▸ **WHAT NEEDS TO BE DONE**: Exactly as they appear, copy the lines from the start of the entries below to the line containing "(** A [pathlib.Path]", both ends included.

Stored items
┄┄┄┄┄┄┄┄┄┄┄┄┄┄┄┄┄┄┄┄

(** * dataUrnas-br: the ingestion pipeline, embedded and verified

    A shallow embedding of the download client, the TSE API navigator, the
    download manager, the BU parser, the DuckDB store and the realtime
    builder of dataUrnas-br, with the properties the specification states
    about them.

    Conventions of the embedding:
    - a Python call that may raise returns an [Outcome]; state that the
      call mutates (files on disk, tables, counters) is threaded explicitly;
    - the network is an oracle: for a URL and an attempt number it says what
      the transport does on that attempt;
    - the local disk is a finite map from paths to file contents. *)

From stdpp Require Import gmap strings list fin_maps pretty sorting.
From Stdlib Require Import ZArith Lia Ascii.

#[local] Set Warnings "-clear-no-such-hyp".

Abbreviation bytes := (list Byte.byte).

(** A [pathlib.Path] is the list of its parts; [p / name] appends a part. *)
Abbreviation Path := (list string).
Abbreviation Disk := (gmap Path bytes).

(** ** Exceptions and results *)

Inductive Exn :=
  | HTTPStatusError (status : Z)   (* httpx.HTTPStatusError, from raise_for_status *)
  | OtherException.                (* any other subclass of Exception *)

Inductive Outcome (A : Type) :=
  | Returned (a : A)
  | Raised (e : Exn).
Arguments Returned {A} a.
Arguments Raised {A} e.

Definition is_raised {A} (o : Outcome A) : bool :=
  match o with Raised _ => true | Returned _ => false end.

(** ** config.py *)

Module Config.
Definition TSE_BASE_URL : string := "https://resultados.tse.jus.br/oficial".
Definition MAX_RETRIES : nat := 10.
Definition MAX_CONCURRENT_DOWNLOADS : nat := 500.
End Config.

(** ** downloader/client.py *)

Module Client.
Import Config.

(** What the transport does on one attempt, before a status is seen or
    while the body is read. *)
Inductive TransportError :=
  | ConnectError      (* httpx.ConnectError *)
  | ReadTimeout       (* httpx.ReadTimeout *)
  | OtherError.       (* anything else: ConnectTimeout, RemoteProtocolError, OSError, ... *)

(** Reply to [client.get(url)]: a response with a status code and a body
    ([None] when [response.json()] raises), or a transport exception. *)
Inductive JsonReply (J : Type) :=
  | JResponse (status : Z) (body : option J)
  | JTransport (e : TransportError).
Arguments JResponse {J} status body.
Arguments JTransport {J} e.

(** Reply to [client.stream("GET", url)]: a response whose body arrives as
    [chunks] and then, when [abort] is [Some e], fails with [e] while the
    file is still open; or a transport exception before any response. *)
Inductive StreamReply :=
  | SResponse (status : Z) (chunks : list bytes) (abort : option TransportError)
  | STransport (e : TransportError).
(* ================================================================== *)
(** ** The validator on the sample inputs *)
(* ================================================================== *)

Lemma validate_accepts_nonempty_arrays_witness :
  parse_only text_uneven parsed_uneven text_uneven = inr parsed_uneven
  /\ List.length [JStr "A"]
     <> List.length [JNum (number_of_Z 1); JNum (number_of_Z 2)]
  /\ validateAndParseJson (parse_only text_uneven parsed_uneven) text_uneven
     = mkResult true (Some parsed_uneven) None
  /\ exists dataset,
       normalizeDataset parsed_uneven = inr dataset
       /\ own_field dataset "rows" = Some (JArr [JStr "A"])
       /\ own_field dataset "cols"
          = Some (JArr [JNum (number_of_Z 1); JNum (number_of_Z 2)]).
Proof.
  split; [reflexivity|]. split; [intros E; discriminate E|].
  apply (validate_accepts_nonempty_arrays
           (parse_only text_uneven parsed_uneven) text_uneven
           [("rows", JArr [JStr "A"]);
            ("cols", JArr [JNum (number_of_Z 1); JNum (number_of_Z 2)])]
           [JStr "A"] [JNum (number_of_Z 1); JNum (number_of_Z 2)]);
    solve [reflexivity | intros E; discriminate E].
Defined.

Lemma validate_rejects_witness :
  Rejected (parse_only text_empty_rows parsed_empty_rows) text_empty_rows
  /\ exists reason,
       validateAndParseJson (parse_only text_empty_rows parsed_empty_rows)
         text_empty_rows
       = mkResult false None (Some reason)
       /\ (forall message,
             parse_only text_empty_rows parsed_empty_rows text_empty_rows
             = inl message -> reason = message)
       /\ forall st, exists st',
            handleJsonChange (parse_only text_empty_rows parsed_empty_rows)
              text_empty_rows st
            = inr (st', None).
Proof.
  assert (R : Rejected (parse_only text_empty_rows parsed_empty_rows)
                text_empty_rows).
  { apply (Rejected_empty _ _ parsed_empty_rows "rows");
      [reflexivity | simpl; tauto | reflexivity]. }
  split; [exact R|].
  exact (validate_rejects (parse_only text_empty_rows parsed_empty_rows)
           text_empty_rows R).
Defined.

Lemma handleJsonChange_name_witness :
  trim_is_empty text_named = false
  /\ isValid (validateAndParseJson (parse_only text_named parsed_named) text_named)
     = true
  /\ exists parsed dataset,
       parse_only text_named parsed_named text_named = inr parsed
       /\ handleJsonChange (parse_only text_named parsed_named) text_named state0
          = inr (mkState text_named (selectedExample state0) true, Some dataset)
       /\ own_field dataset "name"
          = Some (match own_field parsed "name" with
                  | Some name => if truthy name then name else JStr "Custom Dataset"
                  | None => JStr "Custom Dataset"
                  end)
       /\ forall k, k <> "name" -> own_field dataset k = own_field parsed k.
Proof.
  split; [reflexivity|]. split; [reflexivity|].
  apply (handleJsonChange_name (parse_only text_named parsed_named) text_named state0);
    reflexivity.
Defined.

(** C10, as stated, fails: in [{"name":"","rows":["A"],"cols":[1]}] the
    name field is there; the input is valid, and the dataset handed on
    is named ["Custom Dataset"], not [""]. *)
Lemma empty_name_is_replaced :
  own_field parsed_empty_name "name" = Some (JStr "")
  /\ validateAndParseJson (parse_only text_empty_name parsed_empty_name)
       text_empty_name
     = mkResult true (Some parsed_empty_name) None
  /\ handleJsonChange (parse_only text_empty_name parsed_empty_name)
       text_empty_name state0
     = inr (mkState text_empty_name "" true,
            Some (JObj [("name", JStr "Custom Dataset");
                        ("rows", JArr [JStr "A"]);
                        ("cols", JArr [JNum (number_of_Z 1)])])).
Proof. repeat split. Qed.

(* ================================================================== *)
(** ** The generator: what each case reads *)
(* ================================================================== *)

(** X1.  Of the chart descriptor the generator reads the id only: two
    descriptors with the same id give the same script. *)
Theorem generate_reads_id_only
    (ct1 ct2 : ChartDescriptor.t) (ds : Dataset.t) (cu : Customization.t) :
  ChartDescriptor.id ct1 = ChartDescriptor.id ct2 ->
  generateMockPythonCode ct1 ds cu = generateMockPythonCode ct2 ds cu.
Proof.
  intros H. unfold generateMockPythonCode. cbv zeta. now rewrite H.
Qed.

Lemma generate_reads_id_only_witness :
  chart_line <> ChartDescriptor.mk "matplotlib_line" "" "" "" "" ""
  /\ generateMockPythonCode chart_line dataset_T initialCustomization
     = generateMockPythonCode (ChartDescriptor.mk "matplotlib_line" "" "" "" "" "")
         dataset_T initialCustomization.
Proof.
  split; [intros E; discriminate E|].
  apply (generate_reads_id_only chart_line); reflexivity.
Defined.
(** * WanderPlan: the budget aggregation and cost-estimation subsystem

    A shallow embedding of [routers/budget.py], of the tables it uses from
    [db/database.py], of [services/ollama_service.py], of [routers/chat.py]
    and of the trip handlers of [routers/trips.py], with the properties of
    the budget specification stated and proved over it.

    Modelling conventions.
    - A Python [float] is an IEEE 754 binary64 value: [spec_float] of the
      Standard Library with its operations at precision 53, rounding to
      nearest, ties to even.  Sums and products overflow to infinities,
      [inf - inf] is a NaN, and [round(x, n)] is Python's: the exact value
      of the double is rounded half-to-even to [n] decimals and the result
      is the double nearest to that decimal.  A Python [int] is an integer
      of any size.
    - A [Float] column holds a double that is not a NaN ([real]): SQLite
      stores NULL for a NaN.  The numbers of a request body have this type
      too; a request that carries a NaN is not modelled.
    - [sum] adds from left to right, as CPython does up to version 3.11
      (later versions compensate the rounding errors of the additions).  The
      empty sum, the integer 0 in Python, is the float 0.0 here.
    - A Python exception is a value of [exn]; code that can raise returns
      [result].  Division raises [ZeroDivisionError] on a zero denominator
      and the conversion of an integer beyond the range of the doubles
      raises [OverflowError], exactly where Python does.
    - Values decoded from JSON (the stored estimate blob, the gateway's
      reply) are trees of type [json]; attribute and type errors that Python
      raises on an unexpected shape are raised by the model too.
    - [json.loads], [json.dumps], [date.fromisoformat] and [str.upper] are
      library functions; the code that calls them takes them as parameters.
    - The database is a pair of tables, each a list of rows in rowid order.
      A handler takes the database before the request and returns its
      response together with the database after it; rows changed in the
      session are written at [db.commit()], so a handler that raises before
      its commit returns the database unchanged.  The response is what the
      handler returns or raises: rendering a returned body as JSON is the
      framework's and is not modelled. *)

From Stdlib Require Import ZArith String Ascii List.
From Stdlib Require Import Bool Lia.
From Stdlib Require Import Floats.SpecFloat.
From Stdlib Require Import Sorting.Permutation Sorting.Sorted.
From Stdlib Require Import DecimalString.
Import ListNotations.
(** ** The scan and the stored keys *)

Section HostFacts.
Context {Val Exc World : Type}.
Variable attr : EntryPoint.t → option string.
Variable ep_load : EntryPoint.t → World → World * (Exc + Val).
Variable py_call : Val → list Val → list (string * Val) → World → World * (Exc + Val).

Local Abbreviation _defer_load_ep := (_defer_load_ep attr ep_load py_call).
Local Abbreviation store_all := (store_all attr ep_load py_call).
Local Abbreviation load_group := (load_group attr ep_load py_call).
Local Abbreviation run := (run attr ep_load py_call).
Local Abbreviation invoke := (invoke py_call).
Local Abbreviation load := (load ep_load).
Local Abbreviation obj := (@obj Val Exc World).
Local Abbreviation state := (@state Val World).

Implicit Types (st : list EntryPoint.t) (ep : EntryPoint.t) (g k : string).
Implicit Types (d : option (gmap string Val)) (s : state) (m : gmap string obj).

┄┄┄┄┄┄┄┄┄┄┄┄┄┄┄┄┄┄┄┄

▸ **SOLUTION TO THIS EXERCISE**:
(** * dataUrnas-br: the ingestion pipeline, embedded and verified

    A shallow embedding of the download client, the TSE API navigator, the
    download manager, the BU parser, the DuckDB store and the realtime
    builder of dataUrnas-br, with the properties the specification states
    about them.

    Conventions of the embedding:
    - a Python call that may raise returns an [Outcome]; state that the
      call mutates (files on disk, tables, counters) is threaded explicitly;
    - the network is an oracle: for a URL and an attempt number it says what
      the transport does on that attempt;
    - the local disk is a finite map from paths to file contents. *)

From stdpp Require Import gmap strings list fin_maps pretty sorting.
From Stdlib Require Import ZArith Lia Ascii.

#[local] Set Warnings "-clear-no-such-hyp".

Abbreviation bytes := (list Byte.byte).

(** A [pathlib.Path] is the list of its parts; [p / name] appends a part. *)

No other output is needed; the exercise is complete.